New plan to help poor areas
COMMUNIST Party leaders are putting the finishing touches to a new five-year economic blueprint that is expected to favour western and central provinces.
The Ninth Five-Year Plan (1996-2000) will also continue to promote market forces, the pro-Beijing journal Mirror reported.
It is high on the agenda of the Fifth Plenum of the party's Central Committee to be held after the World Women's Conference in Beijing in September.
The plan will be discussed first by senior leaders when they retreat to the seaside resort of Beidaihe next month.
After the autumn plenum, it will be tabled for discussion at the annual National People's Congress next spring.
The decision to shift the economic focus from east to western China has been motivated by strong pressure from the inland provinces and Beijing's plan to eliminate poverty by the end of the century, the Mirror said.
Official statistics say at least 80 million people in China still live below the poverty line, and most of them are peasants in north-west and central areas.
The Mirror said the plan would consist of eight major points: Strengthening the market mechanism and adjusting the Government's power over the economy.
Further development of the state-owned economy while encouraging the growth of private and foreign-funded business.
Speeding up the establishment of a modern business system and further separating the Government from enterprises.
Speeding up the development of a social security system.
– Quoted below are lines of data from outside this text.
(** The draw makes [random.choice(list(RoomType))] return one of the three
    pool types, which [_generate_rooms] discards without counting. *)
Definition draws_pool_type (v : Z) : bool :=
  match py_index all_room_types (v mod 15) with
  | Ok room_type => BackroomsGenerator.is_pool_type room_type
  | _ => false
  end.

(** Among any [k + 1] consecutive draws of the source, one does not select a
    pool type. *)
Definition discards_bounded (k : nat) (r : Random) : Prop :=
  forall i : nat,
    exists j : nat, (j <= k)%nat /\ draws_pool_type (draws r (i + j)) = false.

(** The first phase of [generate]: the placement loop of the biome. *)
Definition placement_phase (fuel : nat) (self : BackroomsGenerator.t) (r : Random)
  : outcome (BackroomsGenerator.t * Random) :=
  if bool_decide (BackroomsGenerator.level_type self = POOLROOMS)
  then BackroomsGenerator._generate_pool_rooms fuel self r
  else BackroomsGenerator._generate_rooms fuel self r.

(** The target room count of a biome. *)
Definition target_rooms (level : LevelType) : Z :=
  match level with LEVEL_0 => 20 | POOLROOMS => 15 end.

(** Two states of the generator that differ in the grid only. *)
Definition same_plan (self self' : BackroomsGenerator.t) : Prop :=
  BackroomsGenerator.width self' = BackroomsGenerator.width self
  /\ BackroomsGenerator.height self' = BackroomsGenerator.height self
  /\ BackroomsGenerator.level_type self' = BackroomsGenerator.level_type self
  /\ BackroomsGenerator.rooms self' = BackroomsGenerator.rooms self.

(** [self'] is [self] with some cells satisfying [P] set to [tile]. *)
Definition painted (P : cell -> Prop) (tile : TileType)
  (self self' : BackroomsGenerator.t) : Prop :=
  same_plan self self'
  /\ grid_dims (BackroomsGenerator.width self') (BackroomsGenerator.height self')
               (BackroomsGenerator.grid self')
  /\ forall c,
       cell_tile (BackroomsGenerator.grid self') c
       = cell_tile (BackroomsGenerator.grid self) c
       \/ (P c /\ cell_tile (BackroomsGenerator.grid self') c = Some tile).

(** [self'] is [self] with some cells satisfying [P] overwritten. *)
Definition repainted (P : cell -> Prop) (self self' : BackroomsGenerator.t) : Prop :=
  same_plan self self'
  /\ grid_dims (BackroomsGenerator.width self') (BackroomsGenerator.height self')
               (BackroomsGenerator.grid self')
  /\ forall c,
       cell_tile (BackroomsGenerator.grid self') c
       = cell_tile (BackroomsGenerator.grid self) c
       \/ P c.

(** ** Tiles, walkable cells and well-formed rooms *)

(** The grid [g'] is [g] with some cells set to tiles of [T]. *)
Definition regrid (T : TileType -> Prop) (g g' : LevelMap) : Prop :=
  forall c, cell_tile g' c = cell_tile g c
            \/ exists tile, cell_tile g' c = Some tile /\ T tile.

(** A cell of the grid a probe point of [_can_move_to] may rest on: neither
    a wall nor a pool edge. *)
Definition walkable (g : LevelMap) (c : cell) : Prop :=
  exists tile, cell_tile g c = Some tile /\ tile <> WALL /\ tile <> POOL_EDGE.

(** [b] is reached from [a] through 4-adjacent walkable cells. *)
Inductive walk_path (g : LevelMap) : cell -> cell -> Prop :=
| walk_here (c : cell) : walkable g c -> walk_path g c c
| walk_step (a b c : cell) :
    walk_path g a b -> adjacent b c -> walkable g c -> walk_path g a c.

(** The tiles the generator writes in each biome (the grid starts as
    walls). *)
Definition biome_tiles (level : LevelType) : list TileType :=
  match level with
  | LEVEL_0 => [WALL; FLOOR; EXIT; ELECTRICAL; WATER_DAMAGE; VENT; LEVEL_EXIT]
  | POOLROOMS => [WALL; FLOOR; POOL_EDGE; POOL; EXIT; LEVEL_EXIT]
  end.

(** The size of the room is in the range [_get_room_size] draws from for
    its type. *)
Definition sized (room : Room.t) : Prop :=
  let '(min_w, max_w, min_h, max_h) :=
    BackroomsGenerator.size_ranges (Room.room_type room) in
  min_w <= Room.width room <= max_w /\ min_h <= Room.height room <= max_h.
Regulating wealth distribution through tax collection.
Speeding up economic development in central and western China.
Promoting the market economy in the countryside.
Further integration with the world economy.
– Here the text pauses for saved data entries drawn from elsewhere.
(** C1, as stated, fails where the entry is already overfunded: with 150
    of 100 points contributed, 10 more points would overfund the goal, yet
    the outcome is [Fulfilled] and the points are written at once. *)
Lemma fund_overfunded_entry_counterexample :
  let e := {| Ledger.name := "Celeste"; Ledger.contributed := 150;
              Ledger.toActivate := 100 |} in
  let w := Ledger.contributing 150 10 [] in
  let w' := snd (GoogleAPI.runTask (Ledger.fundTask 10) w) in
  Ledger.find (GoogleAPI.remoteGameRequests w) "Celeste" = Some e
  /\ ~ (Ledger.contributed e + 10 > Ledger.toActivate e ->
        GoogleAPI.outcomeType w' 0 = Some GoogleAPI.PendingConfirmation)
  /\ GoogleAPI.outcomeType w' 0 = Some GoogleAPI.Fulfilled
  /\ GoogleAPI.remoteGameRequests w' = Ledger.celeste 160.
Proof.
  cbv zeta. split; [reflexivity | split; [| split; reflexivity]].
  intros Hclaim.
  assert (Hover : 150 + 10 > 100) by lia.
  specialize (Hclaim Hover). vm_compute in Hclaim. discriminate.
Qed.

Lemma fund_outcome_by_crossing_witness :
  GoogleAPI.outcomeType
    (snd (GoogleAPI.runTask (Ledger.fundTask 20) (Ledger.contributing 90 20 []))) 0
  = Some GoogleAPI.PendingConfirmation.
Proof.
  pose proof (@fund_outcome_by_crossing Ledger.sheets
                (Ledger.contributing 90 20 []) 7%nat 0
                "#streamer" "Celeste" "viewer" 20 Ledger.timestamp
                {| Ledger.name := "Celeste"; Ledger.contributed := 90;
                   Ledger.toActivate := 100 |}
                eq_refl eq_refl eq_refl eq_refl) as (_ & Hsettled & _).
  unfold GoogleAPI.outcomeType, Ledger.fundTask. now rewrite Hsettled.
Defined.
Apart from the five-year plan, the plenum will discuss a long-term development scheme for the next 15 years, which will focus on production technology.
Another issue to be discussed at the plenum will be the investigation of former Beijing party secretary and politburo member Chen Xitong, who resigned earlier this year amid a scandal over corruption and the suicide of vice-mayor Wang Baosen. The Mirror said Chen's 'crimes' would be 'fully exposed' at the plenum. He would be stripped of his Politburo membership and might even face corruption charges.
The magazine said senior leaders, including President Jiang Zemin, had decided to make an example of Chen to show their determination to crack down on corruption.